Only one stretch of the data below is wanted: the lines starting at the one with "(** A number" and ending at the one with "Z.lt_le_trans; [apply Hn|].", both included, given again exactly.

----- Record set -----

(* ===== verification/PrintHelpers.v ===== *)
(** * PrintHelpers: print-helpers.c

    What stands in front of the lines of the log: the time and an address.  The
    state is the text written to the stream so far.  What [time] and [localtime]
    return are arguments. *)
From Stdlib Require Import Ascii String.
From stdpp Require Import prelude strings.
From S2P Require Import Prelude CMonad CString.

Record tm := Tm {
  tm_sec : Z;
  tm_min : Z;
  tm_hour : Z;
  tm_mday : Z;
  tm_mon : Z;
  tm_year : Z
}.

(** [%.kd]: at least [k] digits, with zeros in front. *)
Definition print_min (k : nat) (n : Z) : list ascii :=
  let digits := dec_digits 10 (Z.abs n) [] in
  (if n <? 0 then [chr 45] else []) ++ replicate (k - length digits) (digit 0) ++ digits.

Definition fprintf (text : list ascii) : C (list ascii) () := modify (λ out, out ++ text).

(** [time(NULL)] returned [current_time]; [localtime] may return NULL. *)
Definition fprint_current_time (current_time : Z) (localtime : Z → option tm) : C (list ascii) () :=
  if current_time =? -1 then exit 1
  else match localtime current_time with
       | None => ub
       | Some t =>
           mon ← int_add (tm_mon t) 1;
           year ← int_add (tm_year t) 1900;
           fprintf (chars "[" ++ print_min 2 (tm_mday t) ++ chars " " ++ print_min 2 mon ++
                    chars " " ++ print_min 4 year ++ chars " " ++ print_min 2 (tm_hour t) ++
                    chars ":" ++ print_min 2 (tm_min t) ++ chars ":" ++ print_min 2 (tm_sec t) ++
                    chars "]")
       end.

(** [s_addr] is the address as it stands in memory, its first octet lowest. *)
Definition octet (i : Z) (s_addr : Z) : Z := Z.land (Z.shiftr s_addr (8 * i)) 255.

Definition fprint_ip_address (s_addr : Z) : C (list ascii) () :=
  fprintf (chars "(" ++ print_d (octet 0 s_addr) ++ chars "." ++ print_d (octet 1 s_addr) ++
           chars "." ++ print_d (octet 2 s_addr) ++ chars "." ++ print_d (octet 3 s_addr) ++ chars ")").

Definition fprint_current_time_and_ip_address (current_time : Z) (localtime : Z → option tm)
    (s_addr : Z) : C (list ascii) () :=
  fprint_current_time current_time localtime;;
  fprint_ip_address s_addr.

(** ** Reading the texts back *)

(** An address in dotted notation, between parentheses. *)
Definition read_ip (text : list ascii) : Z :=
  let '(a, r) := take_token (chr 46) (drop 1 text) in
  let '(b, r) := take_token (chr 46) r in
  let '(c, d) := take_token (chr 46) r in
  atoi_Z a + 256 * atoi_Z b + 65536 * atoi_Z c + 16777216 * atoi_Z d.

(** The fields of a time stamp, from their fixed columns. *)
Definition column (i n : nat) (text : list ascii) : Z := atoi_Z (take n (drop i text)).
Definition read_time (text : list ascii) : tm :=
  Tm (column 18 2 text) (column 15 2 text) (column 12 2 text)
     (column 1 2 text) (column 4 2 text - 1) (column 7 4 text - 1900).

(** A calendar time whose year has four digits. *)
Definition tm_ok (t : tm) : Prop :=
  0 ≤ tm_sec t ≤ 60 ∧ 0 ≤ tm_min t ≤ 59 ∧ 0 ≤ tm_hour t ≤ 23 ∧
  1 ≤ tm_mday t ≤ 31 ∧ 0 ≤ tm_mon t ≤ 11 ∧ -1900 ≤ tm_year t ≤ 8099.

(** ** Addresses *)
Lemma octet_spec i s : 0 ≤ i → octet i s = (s / 256 ^ i) `mod` 256.
Proof.
  intros Hi. unfold octet. change 255 with (Z.ones 8). rewrite Z.land_ones by lia.
  rewrite Z.shiftr_div_pow2, Z.pow_mul_r by lia. done.
Qed.

Lemma octets_sum s : 0 ≤ s < 2 ^ 32 →
  octet 0 s + 256 * octet 1 s + 65536 * octet 2 s + 16777216 * octet 3 s = s.
Proof.
  intros Hs. rewrite !octet_spec by lia. change (256 ^ 0) with 1. change (256 ^ 1) with 256.
  change (256 ^ 2) with 65536. change (256 ^ 3) with 16777216. change (2 ^ 32) with 4294967296 in Hs.
  Z.div_mod_to_equations. lia.
Qed.

Lemma octet_bounds i s : 0 ≤ i → 0 ≤ octet i s < 256.
Proof. intros Hi. rewrite octet_spec by done. by apply Z.mod_pos_bound. Qed.

Lemma take_token_app d t rest : d ∉ t → take_token d (t ++ d :: rest) = (t, rest).
Proof.
  induction t as [|c t IH]; simpl; [by rewrite bool_decide_true|].
  intros [Hc Ht]%not_elem_of_cons. by rewrite bool_decide_false, IH.
Qed.

Lemma print_d_no_dot n : 0 ≤ n → chr 46 ∉ print_d n.
Proof.
  intros Hn Hin. unfold print_d in Hin. rewrite (proj2 (Z.ltb_ge n 0)) in Hin by done.
  pose proof (dec_digits_digits 10 n [] Hn (Forall_nil_2 _)) as Hd.
  rewrite Forall_forall in Hd. by specialize (Hd _ Hin).
Qed.

Lemma atoi_octet i s rest : 0 ≤ i → match rest with [] => True | c :: _ => is_digit c = false end →
  atoi_Z (print_d (octet i s) ++ rest) = octet i s.
Proof. intros Hi Hr. pose proof (octet_bounds i s Hi). apply atoi_print; [lia|done]. Qed.

Lemma wp_print_ip s out (Q : () → list ascii → Prop) : 0 ≤ s < 2 ^ 32 →
  (∀ text, read_ip text = s → Q () (out ++ text)) → wp (fprint_ip_address s) Q out.
Proof.
  intros Hs HQ. apply wp_modify, HQ. unfold read_ip.
  change (chars "(") with [chr 40]. change (chars ".") with [chr 46]. cbn [app skipn].
  pose proof (λ i, print_d_no_dot (octet i s)) as Hnd.
  rewrite drop_0. do 3 (rewrite take_token_app by (apply Hnd, octet_bounds; lia); cbv beta iota).
  transitivity (octet 0 s + 256 * octet 1 s + 65536 * octet 2 s + 16777216 * octet 3 s); [|by apply octets_sum].
  pose proof (λ i Hi, atoi_octet i s [] Hi I) as Ha. rewrite (atoi_octet 3) by (lia || done).
  pose proof (Ha 0 ltac:(lia)) as H0. pose proof (Ha 1 ltac:(lia)) as H1. pose proof (Ha 2 ltac:(lia)) as H2.
  rewrite app_nil_r in H0, H1, H2. by rewrite H0, H1, H2.
Qed.

(** ** Times *)
Lemma atoi_digits_zeros m l : atoi_digits 0 (replicate m (digit 0) ++ l) = atoi_digits 0 l.
Proof. induction m as [|m IH]; [done|]. exact IH. Qed.

Lemma atoi_starts c l : is_digit c = true → atoi_Z (c :: l) = atoi_digits 0 (c :: l).
Proof.
  intros Hc. destruct (digit_not_sign _ Hc) as (Hs & H1 & H2). unfold atoi_Z. simpl. rewrite Hs.
  by rewrite (proj2 (Z.eqb_neq _ _) H1), (proj2 (Z.eqb_neq _ _) H2).
Qed.

(** A number that fits in [k] columns takes all of them and reads back. *)
Lemma print_min_fixed k n : (0 < k ≤ 10)%nat → 0 ≤ n < 10 ^ Z.of_nat k →
  length (print_min k n) = k ∧ atoi_Z (print_min k n) = n.
Proof.
  intros Hk Hn. unfold print_min. rewrite (proj2 (Z.ltb_ge n 0)) by lia. rewrite Z.abs_eq by lia.
  pose proof (dec_digits_short 10 k n [] ltac:(lia) Hn) as Hs. cbn [length app] in *.
  assert (Hv : atoi_digits 0 (dec_digits 10 n []) = n).
  { rewrite dec_digits_value; [done| |done]. split; [lia|]. eapply Z.lt_le_trans; [apply Hn|].
    apply Z.pow_le_mono_r; lia. }
  split; [rewrite length_app, length_replicate; lia|].
  rewrite <- (atoi_digits_zeros (k - length (dec_digits 10 n []))) in Hv. etrans; [|exact Hv].
  pose proof (dec_digits_digits 10 n [] ltac:(lia) (Forall_nil_2 _)) as Hd.
  destruct (k - length (dec_digits 10 n []))%nat; [|by apply atoi_starts].
  destruct (dec_digits_cons 9 n []) as (c & l & E). rewrite E in *. cbn [replicate app].
  apply atoi_starts. by apply Forall_cons in Hd as [? _].
Qed.

Lemma length_two {A} (l : list A) : length l = 2%nat → ∃ x y, l = [x; y].
Proof. destruct l as [|x [|y [|]]]; try done. eauto. Qed.
Lemma length_four {A} (l : list A) : length l = 4%nat → ∃ x y z w, l = [x; y; z; w].
Proof. destruct l as [|x [|y [|z [|w [|]]]]]; try done. eauto 6. Qed.

Lemma wp_print_time now lt t out (Q : () → list ascii → Prop) :
  now ≠ -1 → lt now = Some t → tm_ok t →
  (∀ text, length text = 21%nat → read_time text = t → Q () (out ++ text)) →
  wp (fprint_current_time now lt) Q out.
Proof.
  intros Hnow Hlt (H1 & H2 & H3 & H4 & H5 & H6) HQ. unfold fprint_current_time.
  rewrite (proj2 (Z.eqb_neq _ _) Hnow), Hlt. apply wp_bind. wp_step. apply wp_bind. wp_step.
  apply wp_modify, HQ; clear HQ Hlt Hnow.
  all: pose proof (λ n, print_min_fixed 2 n ltac:(lia)) as P2; pose proof (λ n, print_min_fixed 4 n ltac:(lia)) as P4;
    change (10 ^ Z.of_nat 2) with 100 in P2; change (10 ^ Z.of_nat 4) with 10000 in P4;
    destruct (P2 (tm_mday t) ltac:(lia)) as [(? & ? & ->)%length_two Va],
      (P2 (tm_mon t + 1) ltac:(lia)) as [(? & ? & ->)%length_two Vb],
      (P4 (tm_year t + 1900) ltac:(lia)) as [(? & ? & ? & ? & ->)%length_four Vc],
      (P2 (tm_hour t) ltac:(lia)) as [(? & ? & ->)%length_two Vd],
      (P2 (tm_min t) ltac:(lia)) as [(? & ? & ->)%length_two Ve],
      (P2 (tm_sec t) ltac:(lia)) as [(? & ? & ->)%length_two Vf].
  { done. }
  destruct t; cbn [tm_mon tm_year tm_sec tm_min tm_hour tm_mday] in *. unfold read_time.
  f_equal; [exact Vf|exact Ve|exact Vd|exact Va| |].
  - apply Z.sub_move_r. exact Vb.
  - apply Z.sub_move_r. exact Vc.
Qed.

-----

• [Output for this task]:
(** A number that fits in [k] columns takes all of them and reads back. *)
Lemma print_min_fixed k n : (0 < k ≤ 10)%nat → 0 ≤ n < 10 ^ Z.of_nat k →
  length (print_min k n) = k ∧ atoi_Z (print_min k n) = n.
Proof.
  intros Hk Hn. unfold print_min. rewrite (proj2 (Z.ltb_ge n 0)) by lia. rewrite Z.abs_eq by lia.
  pose proof (dec_digits_short 10 k n [] ltac:(lia) Hn) as Hs. cbn [length app] in *.
  assert (Hv : atoi_digits 0 (dec_digits 10 n []) = n).
  { rewrite dec_digits_value; [done| |done]. split; [lia|]. eapply Z.lt_le_trans; [apply Hn|].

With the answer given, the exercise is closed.